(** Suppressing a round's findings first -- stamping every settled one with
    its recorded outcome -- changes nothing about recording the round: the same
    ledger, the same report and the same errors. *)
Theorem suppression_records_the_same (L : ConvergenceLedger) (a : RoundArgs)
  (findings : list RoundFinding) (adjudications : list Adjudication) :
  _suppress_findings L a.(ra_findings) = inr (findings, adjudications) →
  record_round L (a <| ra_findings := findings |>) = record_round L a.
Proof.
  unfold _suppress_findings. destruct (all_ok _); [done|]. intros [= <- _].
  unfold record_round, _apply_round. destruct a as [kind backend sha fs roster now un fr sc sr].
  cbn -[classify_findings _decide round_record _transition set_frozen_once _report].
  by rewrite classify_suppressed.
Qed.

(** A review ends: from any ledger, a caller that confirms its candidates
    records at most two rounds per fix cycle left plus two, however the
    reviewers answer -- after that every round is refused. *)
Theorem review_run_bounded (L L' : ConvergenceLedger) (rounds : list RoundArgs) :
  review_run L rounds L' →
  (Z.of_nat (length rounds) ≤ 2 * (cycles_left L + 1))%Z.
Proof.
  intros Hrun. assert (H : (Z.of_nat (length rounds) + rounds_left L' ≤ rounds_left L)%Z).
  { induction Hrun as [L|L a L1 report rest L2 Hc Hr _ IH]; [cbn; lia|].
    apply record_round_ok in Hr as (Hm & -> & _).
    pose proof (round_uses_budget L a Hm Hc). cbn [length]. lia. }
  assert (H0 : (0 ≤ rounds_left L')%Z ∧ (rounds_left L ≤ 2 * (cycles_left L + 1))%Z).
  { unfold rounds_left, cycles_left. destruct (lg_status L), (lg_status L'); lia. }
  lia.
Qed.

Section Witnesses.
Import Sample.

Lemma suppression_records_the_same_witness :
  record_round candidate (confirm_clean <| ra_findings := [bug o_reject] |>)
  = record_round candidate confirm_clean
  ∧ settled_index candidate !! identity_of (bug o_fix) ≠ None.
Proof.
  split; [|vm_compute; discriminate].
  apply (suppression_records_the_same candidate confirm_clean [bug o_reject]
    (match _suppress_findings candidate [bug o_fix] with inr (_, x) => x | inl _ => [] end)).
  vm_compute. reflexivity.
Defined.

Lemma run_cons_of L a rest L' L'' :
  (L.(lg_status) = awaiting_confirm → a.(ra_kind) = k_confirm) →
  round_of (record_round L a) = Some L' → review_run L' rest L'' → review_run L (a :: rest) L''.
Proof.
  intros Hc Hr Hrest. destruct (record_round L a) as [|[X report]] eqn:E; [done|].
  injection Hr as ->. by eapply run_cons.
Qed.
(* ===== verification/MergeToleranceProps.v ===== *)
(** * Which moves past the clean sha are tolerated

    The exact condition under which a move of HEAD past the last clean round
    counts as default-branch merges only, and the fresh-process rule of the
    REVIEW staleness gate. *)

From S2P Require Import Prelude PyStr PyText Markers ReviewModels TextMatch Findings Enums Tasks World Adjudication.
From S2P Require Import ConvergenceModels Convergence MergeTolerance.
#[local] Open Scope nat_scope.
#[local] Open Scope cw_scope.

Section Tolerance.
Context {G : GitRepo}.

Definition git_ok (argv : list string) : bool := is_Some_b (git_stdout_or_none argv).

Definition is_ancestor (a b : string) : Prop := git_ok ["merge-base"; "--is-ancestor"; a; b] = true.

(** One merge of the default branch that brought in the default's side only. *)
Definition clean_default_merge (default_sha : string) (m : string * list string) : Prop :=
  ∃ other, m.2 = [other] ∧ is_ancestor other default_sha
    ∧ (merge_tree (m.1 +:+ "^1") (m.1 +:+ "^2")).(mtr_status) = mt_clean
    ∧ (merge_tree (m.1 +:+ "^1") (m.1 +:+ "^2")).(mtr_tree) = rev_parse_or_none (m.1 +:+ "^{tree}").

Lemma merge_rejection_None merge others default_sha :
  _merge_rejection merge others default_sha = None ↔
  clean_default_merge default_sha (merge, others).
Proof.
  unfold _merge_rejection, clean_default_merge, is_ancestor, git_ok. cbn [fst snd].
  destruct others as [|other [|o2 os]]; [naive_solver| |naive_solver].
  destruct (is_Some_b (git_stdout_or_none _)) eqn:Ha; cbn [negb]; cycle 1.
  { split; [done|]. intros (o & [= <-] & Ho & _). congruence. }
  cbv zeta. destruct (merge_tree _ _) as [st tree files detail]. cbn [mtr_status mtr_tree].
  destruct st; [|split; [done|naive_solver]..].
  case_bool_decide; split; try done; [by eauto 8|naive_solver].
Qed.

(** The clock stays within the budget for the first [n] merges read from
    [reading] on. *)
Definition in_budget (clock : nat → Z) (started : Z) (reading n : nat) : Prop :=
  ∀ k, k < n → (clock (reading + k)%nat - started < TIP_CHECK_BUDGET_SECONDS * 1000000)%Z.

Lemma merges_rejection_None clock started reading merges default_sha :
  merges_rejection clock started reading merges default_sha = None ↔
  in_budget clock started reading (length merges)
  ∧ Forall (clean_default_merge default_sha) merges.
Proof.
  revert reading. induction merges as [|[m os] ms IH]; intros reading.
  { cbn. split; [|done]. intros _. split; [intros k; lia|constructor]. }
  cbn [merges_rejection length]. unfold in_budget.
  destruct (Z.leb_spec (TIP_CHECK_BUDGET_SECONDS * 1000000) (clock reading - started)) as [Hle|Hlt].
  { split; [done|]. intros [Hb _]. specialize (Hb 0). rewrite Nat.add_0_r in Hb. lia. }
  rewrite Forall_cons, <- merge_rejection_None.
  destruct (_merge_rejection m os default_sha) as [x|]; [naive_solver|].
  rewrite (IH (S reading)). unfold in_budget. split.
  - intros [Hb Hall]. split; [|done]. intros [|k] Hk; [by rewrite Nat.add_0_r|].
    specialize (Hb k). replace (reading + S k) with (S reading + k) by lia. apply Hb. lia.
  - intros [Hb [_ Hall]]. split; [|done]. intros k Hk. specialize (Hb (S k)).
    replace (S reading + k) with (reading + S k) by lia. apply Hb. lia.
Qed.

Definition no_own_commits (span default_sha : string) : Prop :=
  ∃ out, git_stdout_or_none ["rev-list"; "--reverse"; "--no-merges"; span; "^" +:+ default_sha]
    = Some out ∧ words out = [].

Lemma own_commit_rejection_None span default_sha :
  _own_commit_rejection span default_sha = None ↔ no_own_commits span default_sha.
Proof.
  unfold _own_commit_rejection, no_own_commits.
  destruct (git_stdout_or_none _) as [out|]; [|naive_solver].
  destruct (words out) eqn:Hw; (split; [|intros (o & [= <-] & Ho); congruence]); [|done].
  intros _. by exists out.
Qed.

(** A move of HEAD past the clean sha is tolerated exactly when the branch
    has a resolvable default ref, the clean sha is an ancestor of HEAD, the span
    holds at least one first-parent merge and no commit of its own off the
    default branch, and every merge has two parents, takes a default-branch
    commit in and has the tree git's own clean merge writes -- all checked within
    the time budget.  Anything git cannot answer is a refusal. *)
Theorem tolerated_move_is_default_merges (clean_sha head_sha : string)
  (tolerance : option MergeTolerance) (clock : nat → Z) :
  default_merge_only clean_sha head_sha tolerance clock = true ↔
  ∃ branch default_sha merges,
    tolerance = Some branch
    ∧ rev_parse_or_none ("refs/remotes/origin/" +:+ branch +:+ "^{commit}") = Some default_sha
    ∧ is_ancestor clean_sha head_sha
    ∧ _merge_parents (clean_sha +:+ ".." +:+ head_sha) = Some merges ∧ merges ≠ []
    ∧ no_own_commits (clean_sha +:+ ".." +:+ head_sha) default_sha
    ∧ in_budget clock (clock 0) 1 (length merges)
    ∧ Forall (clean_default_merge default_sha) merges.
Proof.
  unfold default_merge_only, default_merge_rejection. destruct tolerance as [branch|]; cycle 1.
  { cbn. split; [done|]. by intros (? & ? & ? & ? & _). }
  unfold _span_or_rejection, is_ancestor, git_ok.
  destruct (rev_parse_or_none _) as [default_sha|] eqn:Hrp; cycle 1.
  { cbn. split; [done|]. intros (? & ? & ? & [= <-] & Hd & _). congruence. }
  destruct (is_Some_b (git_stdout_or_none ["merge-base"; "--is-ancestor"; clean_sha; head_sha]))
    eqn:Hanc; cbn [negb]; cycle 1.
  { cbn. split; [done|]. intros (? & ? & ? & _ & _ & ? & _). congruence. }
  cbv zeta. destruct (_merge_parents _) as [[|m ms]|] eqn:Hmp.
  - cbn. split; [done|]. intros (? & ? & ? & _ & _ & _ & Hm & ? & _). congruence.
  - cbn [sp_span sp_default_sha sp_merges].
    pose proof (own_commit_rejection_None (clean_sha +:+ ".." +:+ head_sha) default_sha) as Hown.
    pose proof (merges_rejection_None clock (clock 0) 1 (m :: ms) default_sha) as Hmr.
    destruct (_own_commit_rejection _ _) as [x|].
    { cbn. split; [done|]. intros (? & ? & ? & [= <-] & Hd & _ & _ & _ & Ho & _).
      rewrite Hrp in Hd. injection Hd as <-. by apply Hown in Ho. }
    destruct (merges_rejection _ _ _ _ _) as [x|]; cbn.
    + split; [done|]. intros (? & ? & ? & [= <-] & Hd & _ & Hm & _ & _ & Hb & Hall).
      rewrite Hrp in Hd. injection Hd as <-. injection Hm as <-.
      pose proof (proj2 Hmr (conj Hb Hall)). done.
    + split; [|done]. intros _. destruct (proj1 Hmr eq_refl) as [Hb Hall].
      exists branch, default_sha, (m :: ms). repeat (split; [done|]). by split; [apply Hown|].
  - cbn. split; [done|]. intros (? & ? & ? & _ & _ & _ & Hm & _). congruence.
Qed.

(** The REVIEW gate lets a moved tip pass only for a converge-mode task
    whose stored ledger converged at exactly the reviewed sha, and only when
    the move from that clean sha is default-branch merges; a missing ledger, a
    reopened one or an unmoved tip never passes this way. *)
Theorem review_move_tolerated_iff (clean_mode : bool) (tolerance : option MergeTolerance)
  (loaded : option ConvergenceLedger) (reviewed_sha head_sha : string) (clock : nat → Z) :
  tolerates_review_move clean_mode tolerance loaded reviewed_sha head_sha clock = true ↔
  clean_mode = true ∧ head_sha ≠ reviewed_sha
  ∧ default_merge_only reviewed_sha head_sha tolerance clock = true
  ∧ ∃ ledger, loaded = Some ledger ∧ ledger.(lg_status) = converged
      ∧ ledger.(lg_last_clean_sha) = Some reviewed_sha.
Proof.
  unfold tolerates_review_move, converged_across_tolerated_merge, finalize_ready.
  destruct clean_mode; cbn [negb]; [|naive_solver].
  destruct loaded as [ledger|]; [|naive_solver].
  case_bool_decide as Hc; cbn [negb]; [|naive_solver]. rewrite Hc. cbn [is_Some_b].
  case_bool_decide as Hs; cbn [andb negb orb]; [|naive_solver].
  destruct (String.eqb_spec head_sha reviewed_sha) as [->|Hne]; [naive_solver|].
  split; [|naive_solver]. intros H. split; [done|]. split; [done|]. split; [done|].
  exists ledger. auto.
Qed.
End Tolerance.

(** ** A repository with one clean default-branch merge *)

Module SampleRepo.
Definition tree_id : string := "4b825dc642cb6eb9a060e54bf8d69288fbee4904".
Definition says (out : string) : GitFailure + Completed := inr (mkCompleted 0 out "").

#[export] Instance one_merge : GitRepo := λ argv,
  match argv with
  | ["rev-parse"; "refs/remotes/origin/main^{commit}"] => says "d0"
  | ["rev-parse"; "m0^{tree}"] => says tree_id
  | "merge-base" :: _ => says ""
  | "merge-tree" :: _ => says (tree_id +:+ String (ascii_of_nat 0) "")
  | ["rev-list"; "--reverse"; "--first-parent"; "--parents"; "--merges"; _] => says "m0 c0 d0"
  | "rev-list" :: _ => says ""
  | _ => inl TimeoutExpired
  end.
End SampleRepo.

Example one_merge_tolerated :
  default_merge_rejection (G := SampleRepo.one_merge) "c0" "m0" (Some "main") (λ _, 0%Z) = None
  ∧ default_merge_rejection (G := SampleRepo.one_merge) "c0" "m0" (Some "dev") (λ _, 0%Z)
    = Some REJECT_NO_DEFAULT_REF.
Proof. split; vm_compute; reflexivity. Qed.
==
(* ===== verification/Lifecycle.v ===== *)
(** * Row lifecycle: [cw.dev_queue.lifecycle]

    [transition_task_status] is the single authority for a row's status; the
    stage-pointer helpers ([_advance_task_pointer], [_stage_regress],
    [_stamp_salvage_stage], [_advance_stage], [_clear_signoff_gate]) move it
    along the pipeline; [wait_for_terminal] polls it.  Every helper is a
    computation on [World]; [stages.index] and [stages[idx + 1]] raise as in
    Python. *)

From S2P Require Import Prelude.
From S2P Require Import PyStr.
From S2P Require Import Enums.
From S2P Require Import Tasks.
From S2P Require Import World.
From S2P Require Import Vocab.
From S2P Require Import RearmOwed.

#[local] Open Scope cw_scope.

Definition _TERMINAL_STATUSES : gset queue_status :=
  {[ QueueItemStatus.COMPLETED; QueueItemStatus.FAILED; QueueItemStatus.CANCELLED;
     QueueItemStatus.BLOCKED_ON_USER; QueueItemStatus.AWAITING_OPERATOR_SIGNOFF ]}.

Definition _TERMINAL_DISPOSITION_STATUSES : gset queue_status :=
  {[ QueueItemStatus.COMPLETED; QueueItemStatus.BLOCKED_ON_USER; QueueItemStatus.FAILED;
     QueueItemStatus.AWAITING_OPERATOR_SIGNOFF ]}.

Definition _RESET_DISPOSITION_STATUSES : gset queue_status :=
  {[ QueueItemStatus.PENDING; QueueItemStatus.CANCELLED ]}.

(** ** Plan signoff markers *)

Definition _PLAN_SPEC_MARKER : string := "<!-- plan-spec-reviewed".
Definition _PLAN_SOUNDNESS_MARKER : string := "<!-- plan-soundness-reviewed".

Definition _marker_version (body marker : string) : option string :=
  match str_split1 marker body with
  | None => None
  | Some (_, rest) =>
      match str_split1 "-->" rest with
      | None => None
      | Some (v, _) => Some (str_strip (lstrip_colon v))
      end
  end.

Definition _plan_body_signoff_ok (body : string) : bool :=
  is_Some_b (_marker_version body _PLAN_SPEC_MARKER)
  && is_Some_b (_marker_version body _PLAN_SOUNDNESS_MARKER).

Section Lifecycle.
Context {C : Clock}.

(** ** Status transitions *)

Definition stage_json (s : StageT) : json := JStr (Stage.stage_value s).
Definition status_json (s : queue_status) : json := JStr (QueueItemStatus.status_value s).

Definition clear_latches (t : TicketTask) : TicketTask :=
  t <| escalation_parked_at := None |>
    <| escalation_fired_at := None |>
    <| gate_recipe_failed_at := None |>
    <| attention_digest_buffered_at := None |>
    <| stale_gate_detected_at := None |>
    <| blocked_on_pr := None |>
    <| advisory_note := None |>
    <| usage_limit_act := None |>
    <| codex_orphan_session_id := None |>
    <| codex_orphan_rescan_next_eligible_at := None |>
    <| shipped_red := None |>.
==
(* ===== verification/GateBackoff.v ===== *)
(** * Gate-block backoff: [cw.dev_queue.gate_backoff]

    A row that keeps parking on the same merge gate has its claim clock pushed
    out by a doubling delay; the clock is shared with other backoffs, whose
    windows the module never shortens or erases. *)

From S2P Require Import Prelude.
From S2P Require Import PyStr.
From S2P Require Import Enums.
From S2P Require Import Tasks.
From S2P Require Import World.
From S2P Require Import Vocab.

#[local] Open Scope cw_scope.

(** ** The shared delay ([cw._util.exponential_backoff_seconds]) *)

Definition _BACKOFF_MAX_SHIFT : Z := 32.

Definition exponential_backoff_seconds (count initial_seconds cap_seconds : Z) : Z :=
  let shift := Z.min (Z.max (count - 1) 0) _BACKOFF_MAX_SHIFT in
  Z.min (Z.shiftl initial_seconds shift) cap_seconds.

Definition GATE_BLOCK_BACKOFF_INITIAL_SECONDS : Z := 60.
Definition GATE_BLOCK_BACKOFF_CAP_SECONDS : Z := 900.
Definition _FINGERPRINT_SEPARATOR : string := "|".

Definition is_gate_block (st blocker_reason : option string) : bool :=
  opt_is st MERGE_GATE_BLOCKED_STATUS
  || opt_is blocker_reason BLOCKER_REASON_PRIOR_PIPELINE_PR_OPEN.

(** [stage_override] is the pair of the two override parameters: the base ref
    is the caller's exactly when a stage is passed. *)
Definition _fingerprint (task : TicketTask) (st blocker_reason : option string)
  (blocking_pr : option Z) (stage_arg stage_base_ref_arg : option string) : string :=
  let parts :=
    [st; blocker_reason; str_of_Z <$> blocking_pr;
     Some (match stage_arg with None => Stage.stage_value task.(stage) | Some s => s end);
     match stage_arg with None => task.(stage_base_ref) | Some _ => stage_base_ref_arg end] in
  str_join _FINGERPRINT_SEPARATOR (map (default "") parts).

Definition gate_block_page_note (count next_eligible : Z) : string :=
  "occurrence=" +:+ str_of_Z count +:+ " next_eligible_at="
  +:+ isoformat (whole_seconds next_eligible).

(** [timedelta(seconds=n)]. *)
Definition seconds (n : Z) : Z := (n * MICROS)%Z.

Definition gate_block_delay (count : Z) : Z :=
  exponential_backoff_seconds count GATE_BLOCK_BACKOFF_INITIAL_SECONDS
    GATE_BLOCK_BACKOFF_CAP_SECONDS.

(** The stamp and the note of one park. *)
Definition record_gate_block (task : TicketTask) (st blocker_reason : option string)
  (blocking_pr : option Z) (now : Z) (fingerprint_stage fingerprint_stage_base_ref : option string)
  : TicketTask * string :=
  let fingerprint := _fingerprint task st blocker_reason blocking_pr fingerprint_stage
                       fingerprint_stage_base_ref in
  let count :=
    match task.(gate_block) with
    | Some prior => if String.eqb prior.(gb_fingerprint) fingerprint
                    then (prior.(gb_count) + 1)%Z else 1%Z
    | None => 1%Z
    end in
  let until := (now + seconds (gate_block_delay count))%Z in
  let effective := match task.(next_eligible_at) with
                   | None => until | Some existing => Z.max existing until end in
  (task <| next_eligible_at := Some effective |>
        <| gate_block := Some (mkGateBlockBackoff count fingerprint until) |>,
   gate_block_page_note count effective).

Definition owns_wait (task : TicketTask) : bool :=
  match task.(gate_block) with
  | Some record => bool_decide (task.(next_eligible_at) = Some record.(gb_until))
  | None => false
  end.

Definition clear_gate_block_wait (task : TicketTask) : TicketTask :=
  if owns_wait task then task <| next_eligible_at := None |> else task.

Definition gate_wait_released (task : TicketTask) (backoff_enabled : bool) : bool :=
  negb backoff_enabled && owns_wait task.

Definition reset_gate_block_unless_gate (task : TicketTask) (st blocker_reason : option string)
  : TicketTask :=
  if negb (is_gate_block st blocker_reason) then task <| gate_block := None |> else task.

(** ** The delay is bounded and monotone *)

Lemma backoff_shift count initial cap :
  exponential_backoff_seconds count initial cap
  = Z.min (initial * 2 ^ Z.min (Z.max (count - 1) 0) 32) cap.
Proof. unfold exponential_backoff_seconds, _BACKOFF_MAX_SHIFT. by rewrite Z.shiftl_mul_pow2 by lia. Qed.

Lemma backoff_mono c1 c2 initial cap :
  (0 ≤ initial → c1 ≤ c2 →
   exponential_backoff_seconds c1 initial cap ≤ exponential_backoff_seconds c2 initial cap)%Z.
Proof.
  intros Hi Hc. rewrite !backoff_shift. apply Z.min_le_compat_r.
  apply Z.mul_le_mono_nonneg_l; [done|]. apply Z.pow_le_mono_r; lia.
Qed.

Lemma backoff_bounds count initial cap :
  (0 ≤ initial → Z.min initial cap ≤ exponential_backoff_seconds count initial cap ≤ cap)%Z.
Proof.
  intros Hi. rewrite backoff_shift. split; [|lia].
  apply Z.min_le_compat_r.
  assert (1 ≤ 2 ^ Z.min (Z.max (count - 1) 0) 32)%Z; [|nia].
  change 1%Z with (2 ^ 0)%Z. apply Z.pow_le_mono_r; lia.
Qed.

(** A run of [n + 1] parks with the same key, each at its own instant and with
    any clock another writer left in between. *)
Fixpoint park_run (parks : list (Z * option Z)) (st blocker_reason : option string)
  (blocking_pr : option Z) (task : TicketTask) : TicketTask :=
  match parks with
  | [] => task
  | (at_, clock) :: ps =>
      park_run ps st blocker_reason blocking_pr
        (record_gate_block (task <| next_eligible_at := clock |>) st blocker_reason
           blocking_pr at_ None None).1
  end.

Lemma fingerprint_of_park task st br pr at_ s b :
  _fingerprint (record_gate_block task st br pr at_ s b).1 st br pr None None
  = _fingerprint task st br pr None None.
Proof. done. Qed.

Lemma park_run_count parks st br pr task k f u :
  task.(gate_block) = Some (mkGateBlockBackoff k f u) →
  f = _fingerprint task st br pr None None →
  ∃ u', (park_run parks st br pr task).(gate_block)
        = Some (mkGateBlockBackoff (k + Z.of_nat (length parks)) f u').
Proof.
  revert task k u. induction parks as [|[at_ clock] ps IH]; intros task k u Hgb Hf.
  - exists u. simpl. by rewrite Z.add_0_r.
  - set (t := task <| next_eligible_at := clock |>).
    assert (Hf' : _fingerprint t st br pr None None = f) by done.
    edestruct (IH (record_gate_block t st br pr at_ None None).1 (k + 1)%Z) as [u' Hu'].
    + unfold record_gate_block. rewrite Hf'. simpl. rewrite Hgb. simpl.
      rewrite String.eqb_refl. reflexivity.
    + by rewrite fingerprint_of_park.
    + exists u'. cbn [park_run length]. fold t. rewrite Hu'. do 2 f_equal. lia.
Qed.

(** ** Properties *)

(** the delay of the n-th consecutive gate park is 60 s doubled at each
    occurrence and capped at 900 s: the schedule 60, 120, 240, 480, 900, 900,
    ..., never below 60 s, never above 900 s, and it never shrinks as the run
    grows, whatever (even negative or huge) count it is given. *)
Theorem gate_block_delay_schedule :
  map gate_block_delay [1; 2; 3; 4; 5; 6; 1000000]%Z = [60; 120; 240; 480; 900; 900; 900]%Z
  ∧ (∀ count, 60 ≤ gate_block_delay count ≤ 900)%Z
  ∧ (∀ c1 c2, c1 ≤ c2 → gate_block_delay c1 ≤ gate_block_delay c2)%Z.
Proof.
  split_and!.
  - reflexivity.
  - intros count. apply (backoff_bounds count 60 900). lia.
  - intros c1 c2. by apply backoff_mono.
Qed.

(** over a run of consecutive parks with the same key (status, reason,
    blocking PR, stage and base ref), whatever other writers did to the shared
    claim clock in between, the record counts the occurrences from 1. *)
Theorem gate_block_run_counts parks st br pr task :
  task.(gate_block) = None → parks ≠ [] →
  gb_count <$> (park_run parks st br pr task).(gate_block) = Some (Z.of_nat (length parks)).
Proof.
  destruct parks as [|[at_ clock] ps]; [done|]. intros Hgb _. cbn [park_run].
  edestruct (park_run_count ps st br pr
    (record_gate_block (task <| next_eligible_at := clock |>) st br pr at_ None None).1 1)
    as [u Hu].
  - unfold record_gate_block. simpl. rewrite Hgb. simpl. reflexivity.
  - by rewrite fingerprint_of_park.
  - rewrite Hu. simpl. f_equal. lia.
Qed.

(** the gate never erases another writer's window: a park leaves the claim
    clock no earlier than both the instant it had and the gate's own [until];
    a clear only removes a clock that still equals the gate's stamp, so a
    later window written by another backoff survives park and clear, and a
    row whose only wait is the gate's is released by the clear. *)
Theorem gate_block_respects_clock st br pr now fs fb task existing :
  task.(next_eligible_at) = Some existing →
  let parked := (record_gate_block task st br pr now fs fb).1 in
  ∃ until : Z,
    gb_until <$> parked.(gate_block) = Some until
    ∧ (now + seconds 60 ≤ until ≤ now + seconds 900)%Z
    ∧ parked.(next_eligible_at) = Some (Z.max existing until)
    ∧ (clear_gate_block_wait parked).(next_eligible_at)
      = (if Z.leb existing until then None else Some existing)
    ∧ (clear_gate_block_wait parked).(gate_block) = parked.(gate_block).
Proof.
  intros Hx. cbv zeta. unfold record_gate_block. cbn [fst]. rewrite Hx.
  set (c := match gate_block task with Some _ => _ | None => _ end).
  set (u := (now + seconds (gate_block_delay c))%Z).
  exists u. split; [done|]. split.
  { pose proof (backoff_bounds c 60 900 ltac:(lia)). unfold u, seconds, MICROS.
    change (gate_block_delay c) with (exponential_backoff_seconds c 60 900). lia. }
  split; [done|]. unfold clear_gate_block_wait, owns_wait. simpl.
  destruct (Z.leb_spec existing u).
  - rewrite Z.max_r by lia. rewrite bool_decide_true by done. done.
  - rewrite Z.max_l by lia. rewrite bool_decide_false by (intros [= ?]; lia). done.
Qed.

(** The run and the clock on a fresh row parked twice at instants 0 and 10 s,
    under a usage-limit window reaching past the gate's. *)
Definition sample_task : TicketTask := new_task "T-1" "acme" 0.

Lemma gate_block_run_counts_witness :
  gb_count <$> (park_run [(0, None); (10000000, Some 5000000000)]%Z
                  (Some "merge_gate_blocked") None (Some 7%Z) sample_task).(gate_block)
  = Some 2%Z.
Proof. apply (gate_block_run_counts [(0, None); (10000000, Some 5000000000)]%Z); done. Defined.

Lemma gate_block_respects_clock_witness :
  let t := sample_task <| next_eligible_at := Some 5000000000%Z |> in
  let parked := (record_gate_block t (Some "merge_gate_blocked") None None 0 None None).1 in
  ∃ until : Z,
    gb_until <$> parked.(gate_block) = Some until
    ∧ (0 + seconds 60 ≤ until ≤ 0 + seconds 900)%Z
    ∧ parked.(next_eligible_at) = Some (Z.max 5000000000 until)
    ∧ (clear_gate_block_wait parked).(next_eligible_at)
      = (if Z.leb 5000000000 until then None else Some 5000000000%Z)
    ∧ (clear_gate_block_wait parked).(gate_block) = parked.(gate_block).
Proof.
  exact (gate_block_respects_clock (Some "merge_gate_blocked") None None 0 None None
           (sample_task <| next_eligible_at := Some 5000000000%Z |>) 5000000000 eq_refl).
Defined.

Work instruction:
Go to the line in the material above that contains "0 + seconds 900)%Z" and copy exactly from there through the line that contains "else Some 5000000000%Z)", stopping after it.

Result for this task:
    ∧ (0 + seconds 60 ≤ until ≤ 0 + seconds 900)%Z
    ∧ parked.(next_eligible_at) = Some (Z.max 5000000000 until)
    ∧ (clear_gate_block_wait parked).(next_eligible_at)
      = (if Z.leb 5000000000 until then None else Some 5000000000%Z)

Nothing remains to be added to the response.